S’il fallait un parangon de l’économie sociale et solidaire, c’est à l’extrémité sud des Landes qu’il se trouve. À Tarnos, tout est parti en 1965 de la fermeture des Forges de l’Adour qui a renvoyé 1 200 ouvriers dans leurs foyers. Si la moitié d’entre eux a retrouvé du travail chez Turboméca, devenu Safran, le choc a été rude. Il a provoqué une réflexion d’autant plus nécessaire que, dans les années 1980, ce sont les usines d’engrais qui ont mis la clé sous la porte. Jean-André Maye, ancien syndicaliste et maire de l’époque, a impliqué la municipalité dans la création d’un foyer de jeunes travailleurs et d’un comité local de l’emploi. Une structure que Pierrette Fontenas, qui lui a succédé, a élargie aux huit communes du Seignanx avec la création du Comité de Bassin de l’Emploi (CBE), qui regroupe des élus, des chefs d’entreprise, des syndicats et des acteurs de l’économie sociale et solidaire.
5 000 repas par jour
Un héritage que Jean-Marc Lespade, élu maire en 2004, a fait prospérer. À commencer par Éole, une entreprise de restauration collective, née sous la forme d’une SCIC en 2006. Sa cinquantaine de salariés — dont quatorze en insertion professionnelle — livre 5 000 repas par jour, tant à la centaine de salariés de Safran qui fréquentent son restaurant que par portage à domicile ou aux écoles. Y compris celles de la ville voisine de Bayonne, dont Éole a emporté l’appel d’offres face aux entreprises privées. « Nous avons donné la preuve que nous pouvions concurrencer le secteur marchand », se réjouit Jean-Marc Lespade.

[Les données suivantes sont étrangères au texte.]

Definition validate_numeric_range (field_path : string) (actual_value min max : Z) :
    result ConfigValidationIssue unit :=
  if (min <=? actual_value)%Z && (actual_value <=? max)%Z then Ok ()
  else Err (mkConfigValidationIssue Code_NumericRange field_path field_path "" None
              [("actual_value", pretty actual_value); ("max", pretty max); ("min", pretty min)]).

(** [if let Err(issue) = .. { issues.push(issue) }] *)
Definition issue_of (r : result ConfigValidationIssue unit) : list ConfigValidationIssue :=
  match r with Ok _ => [] | Err issue => [issue] end.

Definition check_range (field_path : string) (actual_value min max : Z) : list ConfigValidationIssue :=
  issue_of (validate_numeric_range field_path actual_value min max).
Definition check_optional_range (field_path : string) (value : option Z) (min max : Z) :
    list ConfigValidationIssue :=
  match value with Some value => check_range field_path value min max | None => [] end.

Definition unknown_provider_issue (provider : string) : ConfigValidationIssue :=
  mkConfigValidationIssue Code_UnknownSearchProvider "tools.web_search.default_provider"
    "tools.web_search.default_provider" "LOONGCLAW_WEB_SEARCH_PROVIDER"
    (Some "LOONGCLAW_WEB_SEARCH_PROVIDER")
    [("provider_value", provider); ("valid_providers", WEB_SEARCH_PROVIDER_VALID_VALUES)].

(** A [u64] always fits a [usize]. *)
Definition ToolConfig_validate (self : ToolConfig) : list ConfigValidationIssue :=
  let browser := cr_browser (dt_child_runtime (tc_delegate self)) in
  let web := cr_web (dt_child_runtime (tc_delegate self)) in
  check_range "tools.browser.max_sessions" (bt_max_sessions (tc_browser self))
    MIN_BROWSER_MAX_SESSIONS MAX_BROWSER_MAX_SESSIONS
  ++ check_range "tools.browser.max_links" (bt_max_links (tc_browser self))
       MIN_BROWSER_MAX_LINKS MAX_BROWSER_MAX_LINKS
  ++ check_range "tools.browser.max_text_chars" (bt_max_text_chars (tc_browser self))
       MIN_BROWSER_MAX_TEXT_CHARS MAX_BROWSER_MAX_TEXT_CHARS
  ++ check_range "tools.web.max_bytes" (wt_max_bytes (tc_web self))
       MIN_WEB_FETCH_MAX_BYTES MAX_WEB_FETCH_MAX_BYTES
  ++ check_range "tools.web.timeout_seconds" (wt_timeout_seconds (tc_web self))
       MIN_WEB_FETCH_TIMEOUT_SECONDS MAX_WEB_FETCH_TIMEOUT_SECONDS
  ++ check_range "tools.web.max_redirects" (wt_max_redirects (tc_web self)) 0 MAX_WEB_FETCH_MAX_REDIRECTS
  ++ check_optional_range "tools.delegate.child_runtime.browser.max_sessions" (db_max_sessions browser)
       MIN_BROWSER_MAX_SESSIONS MAX_BROWSER_MAX_SESSIONS
  ++ check_optional_range "tools.delegate.child_runtime.browser.max_links" (db_max_links browser)
       MIN_BROWSER_MAX_LINKS MAX_BROWSER_MAX_LINKS
  ++ check_optional_range "tools.delegate.child_runtime.browser.max_text_chars" (db_max_text_chars browser)
       MIN_BROWSER_MAX_TEXT_CHARS MAX_BROWSER_MAX_TEXT_CHARS
  ++ check_optional_range "tools.delegate.child_runtime.web.max_bytes" (dw_max_bytes web)
       MIN_WEB_FETCH_MAX_BYTES MAX_WEB_FETCH_MAX_BYTES
  ++ check_optional_range "tools.delegate.child_runtime.web.timeout_seconds" (dw_timeout_seconds web)
       MIN_WEB_FETCH_TIMEOUT_SECONDS MAX_WEB_FETCH_TIMEOUT_SECONDS
  ++ check_optional_range "tools.delegate.child_runtime.web.max_redirects" (dw_max_redirects web)
       0 MAX_WEB_FETCH_MAX_REDIRECTS
  ++ check_range "tools.web_search.timeout_seconds" (ws_timeout_seconds (tc_web_search self))
       MIN_WEB_SEARCH_TIMEOUT_SECONDS MAX_WEB_SEARCH_TIMEOUT_SECONDS
  ++ check_range "tools.web_search.max_results" (ws_max_results (tc_web_search self))
       MIN_WEB_SEARCH_MAX_RESULTS MAX_WEB_SEARCH_MAX_RESULTS
  ++ (if ws_enabled (tc_web_search self)
         && bool_decide (normalize_web_search_provider (ws_default_provider (tc_web_search self)) = None)
      then [unknown_provider_issue (ws_default_provider (tc_web_search self))] else []).

(** ** Views of a configuration (tools/catalog.rs) *)
Definition tool_visibility_gate_enabled_for_runtime_view (gate : ToolVisibilityGate) (config : ToolConfig)
    (external_skills_enabled : bool) : bool :=
  match gate with
  | Gate_Always => true
  | Gate_Sessions => st_enabled (tc_sessions config)
  | Gate_Messages => mt_enabled (tc_messages config)
  | Gate_Delegate => dt_enabled (tc_delegate config)
  | Gate_Browser => bt_enabled (tc_browser config)
  | Gate_BrowserCompanion => false
  | Gate_ExternalSkills => external_skills_enabled
  | Gate_WebFetch => wt_enabled (tc_web config)
  | Gate_WebSearch => ws_enabled (tc_web_search config)
  end.

Definition runtime_tool_view_for_config_with_external_skills (config : ToolConfig)
    (external_skills_enabled : bool) : ToolView :=
  from_tool_names
    (td_name <$>
       filter (λ d, tool_visibility_gate_enabled_for_runtime_view (td_visibility_gate d) config
                      external_skills_enabled = true)
         (filter (λ d, td_availability d = Avail_Runtime) tool_catalog)).

Definition runtime_tool_view_for_config (config : ToolConfig) : ToolView :=
  runtime_tool_view_for_config_with_external_skills config false.

Definition planned_root_tool_view : ToolView := from_tool_names (td_name <$> tool_catalog).

(** The body of the loop over the core tools *)
Definition child_tool_names (config : ToolConfig) (descriptor : ToolDescriptor) : list string :=
  if bool_decide (td_name descriptor = "shell.exec") then
    if dt_allow_shell_in_child (tc_delegate config) then [td_name descriptor] else []
  else if bool_decide (td_name descriptor ∈ dt_child_tool_allowlist (tc_delegate config))
          && tool_visibility_gate_enabled_for_runtime_view (td_visibility_gate descriptor) config false
  then [td_name descriptor] else [].

Definition delegate_names (config : ToolConfig) (allow_delegate : bool) (name : string) : list string :=
  if allow_delegate && dt_enabled (tc_delegate config)
     && match catalog_descriptor name with
        | Some descriptor => bool_decide (td_availability descriptor = Avail_Runtime)
        | None => false
        end
  then [name] else [].

Definition delegate_child_tool_view_for_config_with_delegate (config : ToolConfig) (allow_delegate : bool) :
    ToolView :=
  from_tool_names
    ((filter (λ d, td_execution_kind d = Exec_Core ∧ td_availability d = Avail_Runtime) tool_catalog
        ≫= child_tool_names config)
     ++ delegate_names config allow_delegate "delegate"
     ++ delegate_names config allow_delegate "delegate_async").

Definition delegate_child_tool_view_for_config (config : ToolConfig) : ToolView :=
  delegate_child_tool_view_for_config_with_delegate config false.
Definition planned_delegate_child_tool_view : ToolView :=
  delegate_child_tool_view_for_config ToolConfig_default.

(** ** The runtime configuration (tools/runtime_config.rs) *)
Definition normalize_optional_string (raw : option string) : option string :=
  raw ≫= λ raw, let value := trim raw in if is_empty value then None else Some value.

(** [PathBuf::join] *)
Definition path_join (base rest : string) : string :=
  if starts_with "/" rest then rest
  else if is_empty base || ends_with "/" base then base +:+ rest
  else base +:+ "/" +:+ rest.

Section runtime.
(** [std::env::var(..).ok()], the user's home and the current directory *)
Context (env_var : string → option string) (get_user_home : string) (current_dir : option string).

Definition expand_path (raw : string) : string :=
  let trimmed := trim raw in
  if bool_decide (trimmed = "~") then get_user_home
  else if starts_with "~/" trimmed then path_join get_user_home (str_drop 2 trimmed)
  else trimmed.

Definition resolved_file_root (self : ToolConfig) : string :=
  match tc_file_root self with Some path => expand_path path | None => default "." current_dir end.

Definition parse_env_bool (key : string) : option bool :=
  env_var key ≫= λ raw,
  match_arms (to_ascii_lowercase (trim raw))
    [(["1"; "true"; "yes"; "on"], Some true); (["0"; "false"; "no"; "off"], Some false)] None.

Definition parse_env_u64 (key : string) : option Z :=
  env_var key ≫= λ raw, match parse_unsigned u64_max (trim raw) with Ok n => Some n | Err _ => None end.
Definition parse_env_usize (key : string) : option Z :=
  env_var key ≫= λ raw, match parse_usize (trim raw) with Ok n => Some n | Err _ => None end.
Definition parse_env_string (key : string) : option string := normalize_optional_string (env_var key).

Definition parse_env_domain_list (key : string) : gset string :=
  let by_comma := split_char ","%char (default EmptyString (env_var key)) in
  let pieces := (by_comma ≫= split_char ";"%char) ≫= split_char " "%char in
  list_to_set (to_ascii_lowercase <$> filter (λ value, is_empty value = false) (trim <$> pieces)).

Definition browser_companion_runtime_policy (enabled ready : bool) (command expected_version : option string)
    (timeout_seconds : Z) : BrowserCompanionRuntimePolicy :=
  mkBrowserCompanionRuntimePolicy enabled ready (normalize_optional_string command)
    (normalize_optional_string expected_version) (Z.max timeout_seconds 1).

Definition browser_companion_runtime_policy_from_tool_config (config : ToolConfig) :
    BrowserCompanionRuntimePolicy :=
  browser_companion_runtime_policy (bct_enabled (tc_browser_companion config))
    (default false (parse_env_bool "LOONGCLAW_BROWSER_COMPANION_READY"))
    (bct_command (tc_browser_companion config)) (bct_expected_version (tc_browser_companion config))
    (bct_timeout_seconds (tc_browser_companion config)).

Definition or_else {A} (o other : option A) : option A := match o with Some _ => o | None => other end.

Definition browser_companion_runtime_policy_with_env_fallback (config : ToolConfig) :
    BrowserCompanionRuntimePolicy :=
  let companion := tc_browser_companion config in
  browser_companion_runtime_policy
    (bct_enabled companion || default false (parse_env_bool "LOONGCLAW_BROWSER_COMPANION_ENABLED"))
    (default false (parse_env_bool "LOONGCLAW_BROWSER_COMPANION_READY"))
    (or_else (bct_command companion) (parse_env_string "LOONGCLAW_BROWSER_COMPANION_COMMAND"))
    (or_else (bct_expected_version companion)
       (parse_env_string "LOONGCLAW_BROWSER_COMPANION_EXPECTED_VERSION"))
    (default (bct_timeout_seconds companion) (parse_env_u64 "LOONGCLAW_BROWSER_COMPANION_TIMEOUT_SECONDS")).

(** [ToolRuntimeConfig::from_loongclaw_config], with whether the Feishu section
    has credentials *)
Definition from_loongclaw_config (tools : ToolConfig) (external_skills : ExternalSkillsConfig)
    (has_feishu_credentials : bool) (config_path : option string) : ToolRuntimeConfig :=
  let web := tc_web tools in
  let allowed : gset string := list_to_set (normalize_domain_entries (wt_allowed_domains web)) in
  {| rt_file_root := Some (resolved_file_root tools);
     rt_shell_allow := list_to_set (to_ascii_lowercase <$> tc_shell_allow tools);
     rt_shell_deny := list_to_set (to_ascii_lowercase <$> tc_shell_deny tools);
     rt_shell_default_mode := ShellPolicyDefault_parse (tc_shell_default_mode tools);
     rt_config_path := config_path;
     rt_sessions_enabled := st_enabled (tc_sessions tools);
     rt_messages_enabled := mt_enabled (tc_messages tools);
     rt_delegate_enabled := dt_enabled (tc_delegate tools);
     rt_browser := mkBrowserRuntimePolicy (bt_enabled (tc_browser tools)) (bt_max_sessions (tc_browser tools))
                     (bt_max_links (tc_browser tools)) (bt_max_text_chars (tc_browser tools));
     rt_browser_companion := browser_companion_runtime_policy_from_tool_config tools;
     rt_web_fetch :=
       mkWebFetchRuntimePolicy (wt_enabled web) (wt_allow_private_hosts web)
         (negb (bool_decide (normalize_domain_entries (wt_allowed_domains web) = []))) allowed
         (list_to_set (normalize_domain_entries (wt_blocked_domains web)))
         (wt_timeout_seconds web) (wt_max_bytes web) (wt_max_redirects web);
     rt_web_search :=
       let search := tc_web_search tools in
       mkWebSearchRuntimePolicy (ws_enabled search)
         (default DEFAULT_WEB_SEARCH_PROVIDER (normalize_web_search_provider (ws_default_provider search)))
         (or_else (ws_brave_api_key search) (env_var WEB_SEARCH_BRAVE_API_KEY_ENV))
         (or_else (ws_tavily_api_key search) (env_var WEB_SEARCH_TAVILY_API_KEY_ENV))
         (ws_timeout_seconds search) (ws_max_results search);
     rt_external_skills :=
       mkExternalSkillsRuntimePolicy (xs_enabled external_skills)
         (xs_require_download_approval external_skills)
         (list_to_set (normalize_domain_entries (xs_allowed_domains external_skills)))
         (list_to_set (normalize_domain_entries (xs_blocked_domains external_skills)))
         (expand_path <$> xs_install_root external_skills) (xs_auto_expose_installed external_skills);
     rt_feishu := has_feishu_credentials |}.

La réussite d’Éole — qui a suscité des répliques dans d’autres villes de France — n’est pas isolée : d’autres SCIC ont été lancées avec succès dans la foulée. Parmi elles, le centre PERF, qui forme un millier de personnes par an au commerce, à l’écohabitat ou à la fibre optique. S’y ajoute l’espace technologique Jean Bertin, soit une centaine d’hectares dédiés aux entreprises de l’aéronautique et environnementales et à leurs salariés, sous couvert de la SCIC qu’est le CBE du Seignanx.

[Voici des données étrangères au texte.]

(* ===== verification/Approvals.v ===== *)
(** * Approvals: the approval tools (app/src/tools/approval.rs)

    [approval_requests_list], [approval_request_status] and
    [approval_request_resolve], on the session repository. Resolving a request
    is the caller's: [ApprovalResolutionRuntime]. *)
From S2P Require Import Prelude RustStr Contracts Json SessionDb SessionRepo ToolConfig.

(** ** Requests and outcomes *)
Inductive GrantAttentionState := Grant_NotApplicable | Grant_Clean | Grant_MissingGrant | Grant_ReviewStale.
Inductive GrantAttentionFilter :=
  Filter_NeedsAttention | Filter_MissingGrant | Filter_ReviewStale | Filter_Clean | Filter_NotApplicable.
Inductive AttentionSeverity := Severity_Medium | Severity_High.

#[export] Instance GrantAttentionState_eq_dec : EqDecision GrantAttentionState.
Proof. solve_decision. Defined.
#[export] Instance AttentionSeverity_eq_dec : EqDecision AttentionSeverity.
Proof. solve_decision. Defined.

Record ApprovalRequestsListRequest := mkApprovalRequestsListRequest {
  al_session_id : option string;
  al_status : option ApprovalRequestStatus;
  al_grant_attention : option GrantAttentionFilter;
  al_limit : Z }.

Record ApprovalRequestResolveRequest := mkApprovalRequestResolveRequest {
  rv_approval_request_id : string;
  rv_decision : ApprovalDecision }.

Record ApprovalResolutionRequest := mkApprovalResolutionRequest {
  rq_current_session_id : string;
  rq_approval_request_id : string;
  rq_decision : ApprovalDecision;
  rq_visibility : SessionVisibility }.

Record ApprovalResolutionOutcome := mkApprovalResolutionOutcome {
  ro_approval_request : ApprovalRequestRecord;
  ro_resumed_tool_output : option ToolCoreOutcome }.

(** [trait ApprovalResolutionRuntime] *)
Definition ApprovalResolutionRuntime (W : Type) : Type :=
  ApprovalResolutionRequest → ST (Db * W) string ApprovalResolutionOutcome.

Definition APPROVAL_GRANT_REVIEW_STALE_AFTER_SECONDS : Z := 60 * 60 * 24 * 30.

(** ** Attention *)
Definition AttentionSeverity_as_str (s : AttentionSeverity) : string :=
  match s with Severity_Medium => "medium" | Severity_High => "high" end.

(** [Iterator::max] over severities *)
Definition max_severity (l : list AttentionSeverity) : option AttentionSeverity :=
  if bool_decide (Severity_High ∈ l) then Some Severity_High
  else if bool_decide (Severity_Medium ∈ l) then Some Severity_Medium else None.

Record AttentionSignal := mkAttentionSignal {
  sg_source : string;
  sg_kind : string;
  sg_severity : AttentionSeverity;
  sg_action : string;
  sg_detail : option string }.

Definition AttentionSignal_to_json (s : AttentionSignal) : Value :=
  json_object
    [("source", json_str (sg_source s)); ("kind", json_str (sg_kind s));
     ("severity", json_str (AttentionSeverity_as_str (sg_severity s))); ("action", json_str (sg_action s));
     ("detail", json_opt json_str (sg_detail s))].

Definition GrantAttentionState_as_str (s : GrantAttentionState) : string :=
  match s with
  | Grant_NotApplicable => "not_applicable" | Grant_Clean => "clean"
  | Grant_MissingGrant => "missing_grant" | Grant_ReviewStale => "review_stale"
  end.
Definition grant_state_needs_attention (s : GrantAttentionState) : bool :=
  match s with Grant_MissingGrant | Grant_ReviewStale => true | _ => false end.

Definition GrantAttentionFilter_as_str (f : GrantAttentionFilter) : string :=
  match f with
  | Filter_NeedsAttention => "needs_attention" | Filter_MissingGrant => "missing_grant"
  | Filter_ReviewStale => "review_stale" | Filter_Clean => "clean" | Filter_NotApplicable => "not_applicable"
  end.
Definition GrantAttentionFilter_matches (f : GrantAttentionFilter) (state : GrantAttentionState) : bool :=
  match f with
  | Filter_NeedsAttention => grant_state_needs_attention state
  | Filter_MissingGrant => bool_decide (state = Grant_MissingGrant)
  | Filter_ReviewStale => bool_decide (state = Grant_ReviewStale)
  | Filter_Clean => bool_decide (state = Grant_Clean)
  | Filter_NotApplicable => bool_decide (state = Grant_NotApplicable)
  end.

Record DerivedAttentionView := mkDerivedAttentionView {
  dv_execution_signals : list AttentionSignal;
  dv_grant_signals : list AttentionSignal;
  dv_grant_state : GrantAttentionState;
  dv_grant_scope_session_id : option string;
  dv_grant_record : option ApprovalGrantRecord;
  dv_grant_age_seconds : option Z }.

Definition combined_signals (v : DerivedAttentionView) : list AttentionSignal :=
  dv_execution_signals v ++ dv_grant_signals v.
Definition view_needs_attention (v : DerivedAttentionView) : bool :=
  negb (bool_decide (length (dv_execution_signals v) = 0)) || negb (bool_decide (length (dv_grant_signals v) = 0)).
Definition severity_str (signals : list AttentionSignal) : string :=
  default "none" (AttentionSeverity_as_str <$> max_severity (sg_severity <$> signals)).
Definition highest_severity_str (v : DerivedAttentionView) : string := severity_str (combined_signals v).

(** [right.severity.cmp(&left.severity).then_with(|| left.kind.cmp(right.kind))] *)
Definition signal_first (s s' : AttentionSignal) : Prop :=
  match sg_severity s, sg_severity s' with
  | Severity_High, Severity_Medium => True
  | Severity_Medium, Severity_High => False
  | _, _ => String.le (sg_kind s) (sg_kind s')
  end.
#[export] Instance signal_first_dec : RelDecision signal_first.
Proof. intros s s'. unfold signal_first. destruct (sg_severity s), (sg_severity s'); apply _. Defined.

Definition primary_action (v : DerivedAttentionView) : option string :=
  sg_action <$> head (stable_sort signal_first (combined_signals v)).

Definition source_category (v : DerivedAttentionView) : string :=
  match dv_execution_signals v, dv_grant_signals v with
  | _ :: _, _ :: _ => "combined"
  | _ :: _, [] => "execution_only"
  | [], _ :: _ => "grant_only"
  | [], [] => "none"
  end.

Definition reason_kinds (v : DerivedAttentionView) : list string := sg_kind <$> combined_signals v.

Definition has_kind (kind : string) (signals : list AttentionSignal) : bool :=
  bool_decide (kind ∈ sg_kind <$> signals).
Definition execution_state (v : DerivedAttentionView) : string :=
  let signals := dv_execution_signals v in
  if has_kind "resumed_execution_failed" signals then "resume_failed"
  else if has_kind "resume_incomplete" signals then "resume_incomplete"
  else if has_kind "pending_operator_decision" signals then "pending_decision"
  else "clean".

Definition signals_json (signals : list AttentionSignal) : Value := JArray (AttentionSignal_to_json <$> signals).

Definition execution_integrity_json (v : DerivedAttentionView) : Value :=
  json_object
    [("state", json_str (execution_state v));
     ("needs_attention", json_bool (negb (bool_decide (length (dv_execution_signals v) = 0))));
     ("signals", signals_json (dv_execution_signals v));
     ("highest_escalation_level", json_str (severity_str (dv_execution_signals v)))].

Definition grant_review_json (v : DerivedAttentionView) : Value :=
  let grant := dv_grant_record v in
  json_object
    [("state", json_str (GrantAttentionState_as_str (dv_grant_state v)));
     ("needs_attention", json_bool (grant_state_needs_attention (dv_grant_state v)));
     ("scope_session_id", json_opt json_str (dv_grant_scope_session_id v));
     ("grant_exists", json_bool (bool_decide (is_Some grant)));
     ("grant_created_by_session_id", json_opt json_str (grant ≫= ag_created_by_session_id));
     ("grant_created_at", json_opt json_int (ag_created_at <$> grant));
     ("grant_updated_at", json_opt json_int (ag_updated_at <$> grant));
     ("grant_age_seconds", json_opt json_int (dv_grant_age_seconds v));
     ("review_stale_after_seconds",
       json_opt json_int ((λ _, APPROVAL_GRANT_REVIEW_STALE_AFTER_SECONDS) <$> grant));
     ("signals", signals_json (dv_grant_signals v))].

Definition grant_attention_json (v : DerivedAttentionView) : Value :=
  json_object
    [("state", json_str (GrantAttentionState_as_str (dv_grant_state v)));
     ("needs_attention", json_bool (grant_state_needs_attention (dv_grant_state v)));
     ("signals", signals_json (dv_grant_signals v));
     ("highest_escalation_level", json_str (severity_str (dv_grant_signals v)))].

Definition attention_json (v : DerivedAttentionView) : Value :=
  let signals := combined_signals v in
  json_object
    [("needs_attention", json_bool (view_needs_attention v));
     ("sources", json_strs (filter (λ source, source ∈ sg_source <$> signals) ["execution"; "grant"]));
     ("signals", signals_json signals);
     ("highest_escalation_level", json_str (highest_severity_str v));
     ("primary_action", json_opt json_str (primary_action v))].

Record ApprovalRequestView := mkApprovalRequestView {
  vw_record : ApprovalRequestRecord;
  vw_attention : DerivedAttentionView }.

(** ** Reports *)

(** [BTreeMap<String, usize>] of counts, [*counts.entry(k).or_default() += 1] *)
Definition count_into (counts : gmap string nat) (key : string) : gmap string nat :=
  <[key := S (default 0 (counts !! key))]> counts.
Definition counts_of (keys : list string) : gmap string nat := foldl count_into ∅ keys.

Definition count_first (p q : string * nat) : Prop := q.2 < p.2 ∨ (q.2 = p.2 ∧ String.le p.1 q.1).
#[export] Instance count_first_dec : RelDecision count_first.
Proof. intros ??. unfold count_first. apply _. Defined.

Definition sorted_counts (counts : gmap string nat) (label : string) : Value :=
  JArray ((λ p : string * nat, json_object [(label, json_str p.1); ("count", json_uint (Z.of_nat p.2))])
            <$> stable_sort count_first (btree_entries counts)).

(** [sort_unstable] and [dedup] *)
Definition distinct_actions (signals : list AttentionSignal) : list string :=
  btree_elements (list_to_set (sg_action <$> signals)).

Definition category_count (category : string) (requests : list ApprovalRequestView) : Value :=
  json_uint (len (filter (λ r, source_category (vw_attention r) = category) requests)).

Definition approval_attention_summary_json (requests : list ApprovalRequestView) : Value :=
  let attended := filter (λ r, view_needs_attention (vw_attention r) = true) requests in
  json_object
    [("needs_attention_count", json_uint (len attended));
     ("source_breakdown",
       json_object
         [("execution_only", category_count "execution_only" requests);
          ("grant_only", category_count "grant_only" requests);
          ("combined", category_count "combined" requests);
          ("none", category_count "none" requests)]);
     ("hotspots",
       json_object
         [("by_reason", sorted_counts (counts_of (requests ≫= λ r, reason_kinds (vw_attention r))) "reason");
          ("by_action",
            sorted_counts (counts_of (requests ≫= λ r, distinct_actions (combined_signals (vw_attention r))))
              "action");
          ("by_tool", sorted_counts (counts_of ((λ r, aq_tool_name (vw_record r)) <$> attended)) "tool_name");
          ("by_session",
            sorted_counts (counts_of ((λ r, aq_session_id (vw_record r)) <$> attended)) "session_id")])].

Definition approval_request_fields (record : ApprovalRequestRecord) : list (string * Value) :=
  [("approval_request_id", json_str (aq_approval_request_id record));
   ("session_id", json_str (aq_session_id record));
   ("turn_id", json_str (aq_turn_id record));
   ("tool_call_id", json_str (aq_tool_call_id record));
   ("tool_name", json_str (aq_tool_name record));
   ("approval_key", json_str (aq_approval_key record));
   ("status", json_str (ApprovalRequestStatus_as_str (aq_status record)));
   ("decision", json_opt json_str (ApprovalDecision_as_str <$> aq_decision record));
   ("requested_at", json_int (aq_requested_at record));
   ("resolved_at", json_opt json_int (aq_resolved_at record));
   ("resolved_by_session_id", json_opt json_str (aq_resolved_by_session_id record));
   ("executed_at", json_opt json_int (aq_executed_at record));
   ("last_error", json_opt json_str (aq_last_error record))].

Au décompte, l’économie sociale et solidaire telle qu’elle s’est développée autour de Tarnos affiche 23 structures, plus de 400 salariés, associe 400 entreprises et dégage 35 millions d’euros de valeur. Ce qui amène Jean- Marc Lestrade, maire d’une ville indéfectiblement communiste depuis 1920, à s’interroger en souriant sur la croyance persistante que de telles organisations ne peuvent trouver leur place dans une société capitaliste.